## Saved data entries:
(** * nuts::math::vector — a fixed-dimension numeric vector

    A shallow embedding of [src/math/vector.h]: the class template
    [vector<T, Dimension>], its conversions, comparisons and arithmetic, and
    the comma initializer [detail::comma_initializer] started by
    [operator<<].

    Objects that the source reaches through [this] or through a reference
    live in a store indexed by addresses, so that identity tests, in-place
    mutation and by-value copies are visible.  [assert] is taken as compiled
    in (no [NDEBUG]) and its failure is an outcome of its own. *)

From Stdlib Require Import ZArith Floats Lia.
From stdpp Require Import gmap list.

(** ** Scalar types

    The template parameter [T] ranges over the arithmetic types.  What the
    source needs from them is given by three interfaces: [static_cast<T>]
    from another arithmetic type, the built-in binary operators with their
    result type [decltype(T op T2)], and the built-in comparisons. *)

Class Convertible (T2 T : Type) := static_cast : T2 → T.

Class Promotes (T T2 R : Type) := {
  plus : T → T2 → R;
  minus : T → T2 → R;
  times : T → T2 → R
}.

Class Compared (T : Type) := {
  less : T → T → bool;
  equal_to : T → T → bool
}.

(** [int]: 32 bits, two's complement.  Arithmetic wraps around, as the
    usual targets compute it. *)
Definition c_int : Type := Z.

Definition wrap_int (z : Z) : c_int :=
  ((z + 2 ^ 31) mod 2 ^ 32 - 2 ^ 31)%Z.

(** [double]: the binary64 floats of the kernel. *)
Definition c_double : Type := float.

Definition double_of_int (z : c_int) : c_double :=
  if (z <? 0)%Z
  then PrimFloat.opp (PrimFloat.of_uint63 (Uint63.of_Z (- z)))
  else PrimFloat.of_uint63 (Uint63.of_Z z).

(** [double] to [int]: the fractional part is dropped.  Where the source
    leaves the conversion undefined, on a NaN, an infinity or a value with
    no [int] next to it towards zero, nothing below rests on what this
    gives. *)
Definition int_of_double (x : c_double) : c_int :=
  match Prim2SF x with
  | S754_finite s m e =>
      let magnitude :=
        if (0 <=? e)%Z then (Z.pos m * 2 ^ e)%Z
        else (Z.pos m / 2 ^ (- e))%Z in
      if s then (- magnitude)%Z else magnitude
  | _ => 0%Z
  end.

(** The three-way comparison of two [double]s neither of which is a NaN. *)
Definition double_compare (x y : c_double) : comparison :=
  match PrimFloat.compare x y with
  | FLt => Lt
  | FGt => Gt
  | FEq | FNotComparable => Eq
  end.

#[export] Instance int_to_int : Convertible c_int c_int := λ z, z.
#[export] Instance double_to_double : Convertible c_double c_double := λ x, x.
#[export] Instance int_to_double : Convertible c_int c_double := double_of_int.
#[export] Instance double_to_int : Convertible c_double c_int := int_of_double.

#[export] Instance int_int : Promotes c_int c_int c_int := {|
  plus a b := wrap_int (a + b);
  minus a b := wrap_int (a - b);
  times a b := wrap_int (a * b)
|}.

#[export] Instance double_double : Promotes c_double c_double c_double := {|
  plus a b := PrimFloat.add a b;
  minus a b := PrimFloat.sub a b;
  times a b := PrimFloat.mul a b
|}.

(** [double op int]: the [int] operand is converted to [double] first. *)
#[export] Instance double_int : Promotes c_double c_int c_double := {|
  plus a b := PrimFloat.add a (double_of_int b);
  minus a b := PrimFloat.sub a (double_of_int b);
  times a b := PrimFloat.mul a (double_of_int b)
|}.

(** [int op double]: the [int] operand is converted to [double] first. *)
#[export] Instance int_double : Promotes c_int c_double c_double := {|
  plus a b := PrimFloat.add (double_of_int a) b;
  minus a b := PrimFloat.sub (double_of_int a) b;
  times a b := PrimFloat.mul (double_of_int a) b
|}.

#[export] Instance int_compared : Compared c_int := {|
  less := Z.ltb;
  equal_to := Z.eqb
|}.

#[export] Instance double_compared : Compared c_double := {|
  less := PrimFloat.ltb;
  equal_to := PrimFloat.eqb
|}.

(** ** Outcomes and the store *)

(** A call returns, stops at a failed [assert], or uses a reference to an
    object that does not exist. *)
Inductive outcome (A : Type) : Type :=
| Returns (a : A)
| AssertionFailed
| Undefined.
Arguments Returns {A} a.
Arguments AssertionFailed {A}.
Arguments Undefined {A}.

Definition exec (S A : Type) : Type := S → outcome (A * S).

#[export] Instance exec_ret {S} : MRet (exec S) := λ A a s, Returns (a, s).

#[export] Instance exec_bind {S} : MBind (exec S) := λ A B k m s,
  match m s with
  | Returns (a, s') => k a s'
  | AssertionFailed => AssertionFailed
  | Undefined => Undefined
  end.

(** [assert(cond)] *)
Definition assert {S} (cond : bool) : exec S () :=
  λ s, if cond then Returns ((), s) else AssertionFailed.

(** The use of a reference that designates no object. *)
Definition undefined {S A} : exec S A := λ _, Undefined.

Definition addr : Type := positive.

(** ** The algorithms of the standard library the source calls

    Iterators into an array are indices into the list of its elements. *)
Section algorithms.
Context {A B C : Type}.

(** [std::transform(first, last, d_first, op)]: writes [op] of every source
    element through the output iterator and returns the advanced output
    iterator.  A write past the end of [dst], undefined in the source, leaves
    the list as it is; the templates' [Dimension2 <= Dimension] rules it
    out. *)
Fixpoint transform (src : list A) (dst : list B) (d_first : nat)
    (op : A → B) : list B * nat :=
  match src with
  | [] => (dst, d_first)
  | x :: src' => transform src' (<[d_first := op x]> dst) (S d_first) op
  end.

(** [std::transform(first1, last1, first2, d_first, op)].  The second range
    is as long as the first wherever the source calls it, both being arrays
    of [Dimension] elements. *)
Fixpoint transform2 (src1 : list A) (src2 : list B) (dst : list C)
    (d_first : nat) (op : A → B → C) : list C * nat :=
  match src1, src2 with
  | x :: src1', y :: src2' =>
      transform2 src1' src2' (<[d_first := op x y]> dst) (S d_first) op
  | _, _ => (dst, d_first)
  end.

(** [std::fill(first, last, value)], by the distance [last - first] *)
Fixpoint fill_loop (n : nat) (dst : list A) (first : nat) (value : A)
    : list A :=
  match n with
  | O => dst
  | S n' => fill_loop n' (<[first := value]> dst) (S first) value
  end.

Definition fill (dst : list A) (first last : nat) (value : A) : list A :=
  fill_loop (last - first) dst first value.
End algorithms.

Section comparisons.
Context {T : Type} `{Compared T}.

(** [std::equal(first1, last1, first2)] *)
Fixpoint equal (xs ys : list T) : bool :=
  match xs, ys with
  | [], _ => true
  | x :: xs', y :: ys' => if equal_to x y then equal xs' ys' else false
  | _ :: _, [] => false
  end.

(** [std::lexicographical_compare(first1, last1, first2, last2)] *)
Fixpoint lexicographical_compare (xs ys : list T) : bool :=
  match xs, ys with
  | x :: xs', y :: ys' =>
      if less x y then true
      else if less y x then false
      else lexicographical_compare xs' ys'
  | [], _ :: _ => true
  | _, [] => false
  end.
End comparisons.

(** ** The class template [vector<T, Dimension>] *)

(** The only data member is [std::array<T, Dimension> data_]. *)
Record vector (T : Type) (Dimension : nat) : Type := Vector {
  data_ : list T
}.
Arguments Vector {T Dimension} data_.
Arguments data_ {T Dimension} v.

(** An array of [Dimension] elements has exactly that many. *)
Definition well_formed {T Dimension} (v : vector T Dimension) : Prop :=
  length (data_ v) = Dimension.

#[export] Instance well_formed_dec {T Dimension} (v : vector T Dimension) :
  Decision (well_formed v).
Proof. unfold well_formed. apply _. Defined.

Section store.
Context {T : Type} {Dimension : nat}.

Definition deref (p : addr)
    : exec (gmap addr (vector T Dimension)) (vector T Dimension) :=
  λ σ, match σ !! p with
       | Some v => Returns (v, σ)
       | None => Undefined
       end.

Definition write (p : addr) (v : vector T Dimension)
    : exec (gmap addr (vector T Dimension)) () :=
  λ σ, Returns ((), <[p := v]> σ).

(** The address of a new temporary or parameter object. *)
Definition allocate : exec (gmap addr (vector T Dimension)) addr :=
  λ σ, Returns (fresh (dom σ), σ).

(** The end of the lifetime of such an object. *)
Definition release (p : addr) : exec (gmap addr (vector T Dimension)) () :=
  λ σ, Returns ((), delete p σ).
End store.

Section assignment.
Context {T : Type} {Dimension : nat} `{Convertible c_int T}.

Local Abbreviation store := (gmap addr (vector T Dimension)).

(** [vector& operator=(const vector<T2, Dimension2>& other)], lines 58-71.
    [other_addr] is [&other]; [Dimension2 <= Dimension] is checked when the
    template is instantiated. *)
Definition assign_from {T2 : Type} {Dimension2 : nat}
    {conv : Convertible T2 T} (this : addr) (other_addr : addr)
    (other : vector T2 Dimension2) : exec store addr :=
  if decide (this = other_addr) then mret this
  else
    self ← deref this;
    let '(data, it) := transform (data_ other) (data_ self) 0 static_cast in
    write this (Vector (fill data it Dimension (static_cast 0%Z)));;
    mret this.

(** [explicit vector(const vector<T2, Dimension2>& other)], lines 43-47.
    The new object at [this] is default-initialised: [indeterminate] stands
    for whatever its array holds before the assignment. *)
Definition vector_from {T2 : Type} {Dimension2 : nat}
    {conv : Convertible T2 T} (this : addr)
    (indeterminate : vector T Dimension) (other_addr : addr)
    (other : vector T2 Dimension2) : exec store () :=
  write this indeterminate;;
  assign_from this other_addr other;;
  mret ().

(** [vector& operator=(const vector&)] and [vector& operator=(vector&&)],
    both defaulted: the array is copied member by member. *)
Definition assign_default (this : addr) (other : vector T Dimension)
    : exec store addr :=
  deref this;;
  write this other;;
  mret this.
End assignment.

Section construction_and_access.
Context {T : Type} {Dimension : nat}.

Local Abbreviation store := (gmap addr (vector T Dimension)).

(** One argument of the variadic constructor, of any type [static_cast<T>]
    accepts. *)
Inductive argument : Type :=
| Arg {A : Type} `{Convertible A T} (a : A).

Definition converted (x : argument) : T :=
  match x with
  | Arg a => static_cast a
  end.

(** [vector(Args&&... args) : data_{static_cast<T>(args)...}], lines 49-53.
    [sizeof...(Args) == Dimension] is checked when the template is
    instantiated. *)
Definition vector_of (args : list argument) : vector T Dimension :=
  Vector (converted <$> args).

(** [const_reference operator[](const size_type& index) const],
    lines 181-185 *)
Definition subscript_const (v : vector T Dimension) (index : nat)
    : outcome T :=
  if decide (index < Dimension) then
    match data_ v !! index with
    | Some x => Returns x
    | None => Undefined
    end
  else AssertionFailed.

(** [reference operator[](const size_type& index)], lines 175-179.  The
    reference to an element is the address of the vector and the index. *)
Definition subscript (this : addr) (index : nat) : exec store (addr * nat) :=
  assert (bool_decide (index < Dimension));;
  mret (this, index).

(** Reading through a reference to an element. *)
Definition load (r : addr * nat) : exec store T :=
  v ← deref r.1;
  match data_ v !! r.2 return exec store T with
  | Some x => mret x
  | None => undefined
  end.

(** Assigning through a reference to an element. *)
Definition store_to (r : addr * nat) (x : T) : exec store () :=
  v ← deref r.1;
  if decide (r.2 < length (data_ v))
  then write r.1 (Vector (<[r.2 := x]> (data_ v)))
  else undefined.
End construction_and_access.
Arguments argument T : clear implicits.

Section relational.
Context {T : Type} {Dimension : nat} `{Compared T}.

(** The relational operators, lines 73-101, hand over to those of
    [std::array], here as C++17 has them, the dialect the source asks for
    ([std::conjunction_v], line 49): [==] is [std::equal], [<] is
    [std::lexicographical_compare], and the other four are written with
    these two.  From C++20 on the ordering operators of [std::array] come
    from [operator<=>]; the two dialects part on elements that are not
    ordered, such as a NaN, and nowhere else. *)
Definition operator_lt (this other : vector T Dimension) : bool :=
  lexicographical_compare (data_ this) (data_ other).

Definition operator_eq (this other : vector T Dimension) : bool :=
  equal (data_ this) (data_ other).

Definition operator_ne (this other : vector T Dimension) : bool :=
  negb (equal (data_ this) (data_ other)).

Definition operator_gt (this other : vector T Dimension) : bool :=
  lexicographical_compare (data_ other) (data_ this).

Definition operator_ge (this other : vector T Dimension) : bool :=
  negb (lexicographical_compare (data_ this) (data_ other)).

## TASK DIRECTIONS:
Each line from the top of the records above through the line containing "Definition double_compare (x" needs to be transcribed exactly, and no line after it.

## ANSWER TO THIS PROBLEM:
(** * nuts::math::vector — a fixed-dimension numeric vector

    A shallow embedding of [src/math/vector.h]: the class template
    [vector<T, Dimension>], its conversions, comparisons and arithmetic, and
    the comma initializer [detail::comma_initializer] started by
    [operator<<].

    Objects that the source reaches through [this] or through a reference
    live in a store indexed by addresses, so that identity tests, in-place
    mutation and by-value copies are visible.  [assert] is taken as compiled
    in (no [NDEBUG]) and its failure is an outcome of its own. *)

From Stdlib Require Import ZArith Floats Lia.
From stdpp Require Import gmap list.

(** ** Scalar types

    The template parameter [T] ranges over the arithmetic types.  What the
    source needs from them is given by three interfaces: [static_cast<T>]
    from another arithmetic type, the built-in binary operators with their
    result type [decltype(T op T2)], and the built-in comparisons. *)

Class Convertible (T2 T : Type) := static_cast : T2 → T.

Class Promotes (T T2 R : Type) := {
  plus : T → T2 → R;
  minus : T → T2 → R;
  times : T → T2 → R
}.

Class Compared (T : Type) := {
  less : T → T → bool;
  equal_to : T → T → bool
}.

(** [int]: 32 bits, two's complement.  Arithmetic wraps around, as the
    usual targets compute it. *)
Definition c_int : Type := Z.

Definition wrap_int (z : Z) : c_int :=
  ((z + 2 ^ 31) mod 2 ^ 32 - 2 ^ 31)%Z.

(** [double]: the binary64 floats of the kernel. *)
Definition c_double : Type := float.

Definition double_of_int (z : c_int) : c_double :=
  if (z <? 0)%Z
  then PrimFloat.opp (PrimFloat.of_uint63 (Uint63.of_Z (- z)))
  else PrimFloat.of_uint63 (Uint63.of_Z z).

(** [double] to [int]: the fractional part is dropped.  Where the source
    leaves the conversion undefined, on a NaN, an infinity or a value with
    no [int] next to it towards zero, nothing below rests on what this
    gives. *)
Definition int_of_double (x : c_double) : c_int :=
  match Prim2SF x with
  | S754_finite s m e =>
      let magnitude :=
        if (0 <=? e)%Z then (Z.pos m * 2 ^ e)%Z
        else (Z.pos m / 2 ^ (- e))%Z in
      if s then (- magnitude)%Z else magnitude
  | _ => 0%Z
  end.

(** The three-way comparison of two [double]s neither of which is a NaN. *)
Definition double_compare (x y : c_double) : comparison :=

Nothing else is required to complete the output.